In this discussion of growth, we have left out of account a vast number of processes, or phenomena, by which, in the physiological mechanism of the body, growth is effected and controlled. We have dealt with growth in its relation to magnitude, and to {155} that relativity of magnitudes which constitutes form; and so we have studied it as a phenomenon which stands at the beginning of a morphological, rather than at the end of a physiological enquiry. Under these restrictions, we have treated it as far as possible, or in such fashion as our present knowledge permits, on strictly physical lines.
In all its aspects, and not least in its relation to form, the growth of organisms has many analogies, some close and some perhaps more remote, among inanimate things.

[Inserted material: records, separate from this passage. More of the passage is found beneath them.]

(** A run that ran out of tokens stopped between two lexemes: going on from
    there with more tokens is the run with more tokens. *)
Lemma tokenize_resumes fuel num1 num2 p l b p1 b1 :
  num1 ≤ num2 → (length l ≤ fuel)%nat →
  tokenize fuel num1 p l b = (JSMN_ERROR_NOMEM, p1, b1) →
  p ≤ p1 ∧
  tokenize fuel num2 p1 (drop (Z.to_nat (p1 - p)) l) b1 = tokenize fuel num2 p l b.
Proof.
  intros Hnum. assert (Hfin : ∀ p b,
    ((if existsb is_open (b_toks b) then JSMN_ERROR_PART else zlen (b_toks b)), p, b)
      ≠ (JSMN_ERROR_NOMEM, p1, b1)).
  { intros q b0 [= H _ _]. pose proof (zlen_nonneg (b_toks b0)).
    unfold JSMN_ERROR_PART, JSMN_ERROR_NOMEM in H. destruct (existsb _ _); lia. }
  revert p l b. induction fuel as [|fuel IH]; intros p l b Hl; [by intros ?%Hfin|].
  destruct l as [|c l]; [by intros ?%Hfin|].
  change (tokenize (S fuel) num1 p (c :: l) b) with (
    if c =? 0 then ((if existsb is_open (b_toks b) then JSMN_ERROR_PART else zlen (b_toks b)), p, b)
    else match scan c l with
      | inl e => (e, p, b)
      | inr lx => match act num1 p lx b with
        | inl e => (e, p, b)
        | inr b' => tokenize fuel num1 (p + Z.of_nat (width lx)) (drop (width lx) (c :: l)) b'
        end end).
  destruct (Z.eqb_spec c 0) as [|Hc]; [by intros ?%Hfin|].
  destruct (scan c l) as [e|lx] eqn:Hs.
  { apply scan_error in Hs as [-> | ->]; done. }
  pose proof (scan_width _ _ _ Hc Hs) as Hw.
  destruct (act num1 p lx b) as [e|b'] eqn:Ha.
  { intros [= -> -> ->]. by rewrite Z.sub_diag. }
  intros Ht. apply IH in Ht as [Hp Ht]; [|rewrite length_drop; simpl in *; lia].
  split; [lia|]. destruct (act_mono num1 num2 p lx b Hnum) as [E|E]; rewrite E in Ha; [done|].
  assert (tokenize (S fuel) num2 p (c :: l) b =
    tokenize fuel num2 (p + Z.of_nat (width lx)) (drop (width lx) (c :: l)) b') as ->.
  { simpl. by rewrite (proj2 (Z.eqb_neq c 0) Hc), Hs, Ha. }
  rewrite <- Ht, drop_drop.
  replace (width lx + _)%nat with (Z.to_nat (p1 - p)) by lia.
  apply tokenize_fuel; rewrite length_drop; simpl in *; lia.
Qed.

(** When the parser has returned [JSMN_ERROR_NOMEM], a second call with a
    larger array that starts with the old one goes on where the first stopped:
    it ends as one call with the larger array from the start would have. *)
Theorem jsmn_parse_resumes js len num1 num2 pool extra s1 :
  text_in js len → num1 ≤ num2 < 2 ^ 31 → num1 ≤ zlen pool → num2 ≤ zlen (pool ++ extra) →
  jsmn_parse js len num1 (start pool) = Ok s1 JSMN_ERROR_NOMEM →
  jsmn_parse js len num2 (set_tokens ((.++ extra) <$> tokens s1) s1) =
  jsmn_parse js len num2 (start (pool ++ extra)).
Proof.
  intros Hjs Hnum Hpool Hpool2. pose proof Hjs as [??]. rewrite (start_repr pool), (start_repr (pool ++ extra)).
  rewrite jsmn_parse_repr; [|done|lia|lia|apply b_empty_ok|by apply pool_ok_start].
  destruct (tokenize _ num1 _ _ _) as [[r p1] b1] eqn:Ht. intros [= <- ->].
  pose proof Ht as Hr. apply tokenize_result in Hr as (Hb1 & Hp1 & _); [|lia|apply b_empty_ok].
  pose proof (length_remaining js len ltac:(lia) ltac:(done) 0 ltac:(lia)) as Hl0. unfold zlen in Hp1.
  pose proof Ht as [Hp Hres]%(tokenize_resumes _ _ num2); [|lia|done].
  apply tokenize_bound in Ht; [|lia|apply b_empty_ok]. change (zlen (b_toks b_empty)) with 0 in Ht.
  assert (Hlen : (length (b_toks b1) ≤ length pool)%nat) by (unfold zlen in *; lia).
  replace (set_tokens _ _) with (repr p1 b1 (junk_after b_empty b1 (pool ++ extra))).
  2:{ unfold set_tokens, repr, junk_after. simpl.
      by rewrite <- app_assoc, drop_app_le by lia. }
  assert (pool_ok num2 b1 (junk_after b_empty b1 (pool ++ extra))).
  { unfold pool_ok, junk_after, zlen in *. rewrite length_drop. rewrite length_app in *. simpl. lia. }
  rewrite (jsmn_parse_act js len num2 ltac:(lia) ltac:(lia) ltac:(lia) p1) by (done || lia).
  rewrite (jsmn_parse_act js len num2 ltac:(lia) ltac:(lia) ltac:(lia) 0)
    by (lia || apply b_empty_ok || by apply pool_ok_start).
  rewrite (tokenize_fuel (Z.to_nat len) (length (remaining js len 0)) num2 0) by lia.
  replace (drop _ _) with (remaining js len p1) in Hres
    by (rewrite remaining_drop by lia; f_equal; lia).
  rewrite <- Hres. pose proof (length_remaining js len ltac:(lia) ltac:(done) p1 ltac:(lia)).
  rewrite (tokenize_fuel (Z.to_nat len) (length (remaining js len 0)) num2 p1) by lia.
  destruct (tokenize _ num2 p1 _ b1) as [[r' p'] b'] eqn:Ht'.
  apply tokenize_grows in Ht'; [|lia|done]. by rewrite junk_after_trans by (simpl; lia).
Qed.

As the waves grow when the winds strive with the other forces which govern the movements of the surface of the sea, as the heap grows when we pour corn out of a sack, as the crystal grows when from the surrounding solution the proper molecules fall into their appropriate places: so in all these cases, very much as in the organism itself, is growth accompanied by change of form, and by a development of definite shapes and contours. And in these cases (as in all other mechanical phenomena), we are led to equate our various magnitudes with time, and so to recognise that growth is essentially a question of rate, or of velocity.
The differences of form, and changes of form, which are brought about by varying rates (or “laws”) of growth, are essentially the same phenomenon whether they be, so to speak, episodes in the life-history of the individual, or manifest themselves as the normal and distinctive characteristics of what we call separate species of the race. From one form, or ratio of magnitude, to another there is but one straight and direct road of transformation, be the journey taken fast or slow; and if the transformation take place at all, it will in all likelihood proceed in the self-same way, whether it occur within the life-time of an individual or during the long ancestral history of a race. No small part of what is known as Wolff’s or von Baer’s law, that the individual organism tends to pass through the phases characteristic of its ancestors, or that the life-history of the individual tends to recapitulate the ancestral history of its race, lies wrapped up in this simple account of the relation between rate of growth and form.
But enough of this discussion. Let us leave for a while the subject of the growth of the organism, and attempt to study the conformation, within and without, of the individual cell.